──────── Dataset content ────────
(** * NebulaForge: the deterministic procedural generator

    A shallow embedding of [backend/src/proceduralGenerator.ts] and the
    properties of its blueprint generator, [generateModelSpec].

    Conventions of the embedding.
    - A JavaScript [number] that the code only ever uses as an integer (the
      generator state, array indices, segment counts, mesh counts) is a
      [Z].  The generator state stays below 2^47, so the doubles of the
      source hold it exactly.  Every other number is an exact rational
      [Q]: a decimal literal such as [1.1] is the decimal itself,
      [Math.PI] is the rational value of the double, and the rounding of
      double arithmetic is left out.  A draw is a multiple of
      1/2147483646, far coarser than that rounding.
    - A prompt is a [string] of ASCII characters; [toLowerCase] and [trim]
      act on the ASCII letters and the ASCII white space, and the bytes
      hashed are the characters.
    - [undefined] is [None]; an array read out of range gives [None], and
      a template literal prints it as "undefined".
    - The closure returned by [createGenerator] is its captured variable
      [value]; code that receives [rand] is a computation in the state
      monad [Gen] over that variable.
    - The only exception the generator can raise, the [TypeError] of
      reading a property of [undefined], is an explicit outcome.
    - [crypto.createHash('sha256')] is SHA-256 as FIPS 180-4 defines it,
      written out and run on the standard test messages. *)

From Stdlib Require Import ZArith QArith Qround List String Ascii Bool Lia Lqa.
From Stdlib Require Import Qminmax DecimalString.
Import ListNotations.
────────
Among the entries above, the line containing "source hold it", the line containing "hashed are the characters.", and all lines between them are to be restated word for word; nothing else belongs in the reply.

      source hold it exactly.  Every other number is an exact rational
      [Q]: a decimal literal such as [1.1] is the decimal itself,
      [Math.PI] is the rational value of the double, and the rounding of
      double arithmetic is left out.  A draw is a multiple of
      1/2147483646, far coarser than that rounding.
    - A prompt is a [string] of ASCII characters; [toLowerCase] and [trim]
      act on the ASCII letters and the ASCII white space, and the bytes
      hashed are the characters.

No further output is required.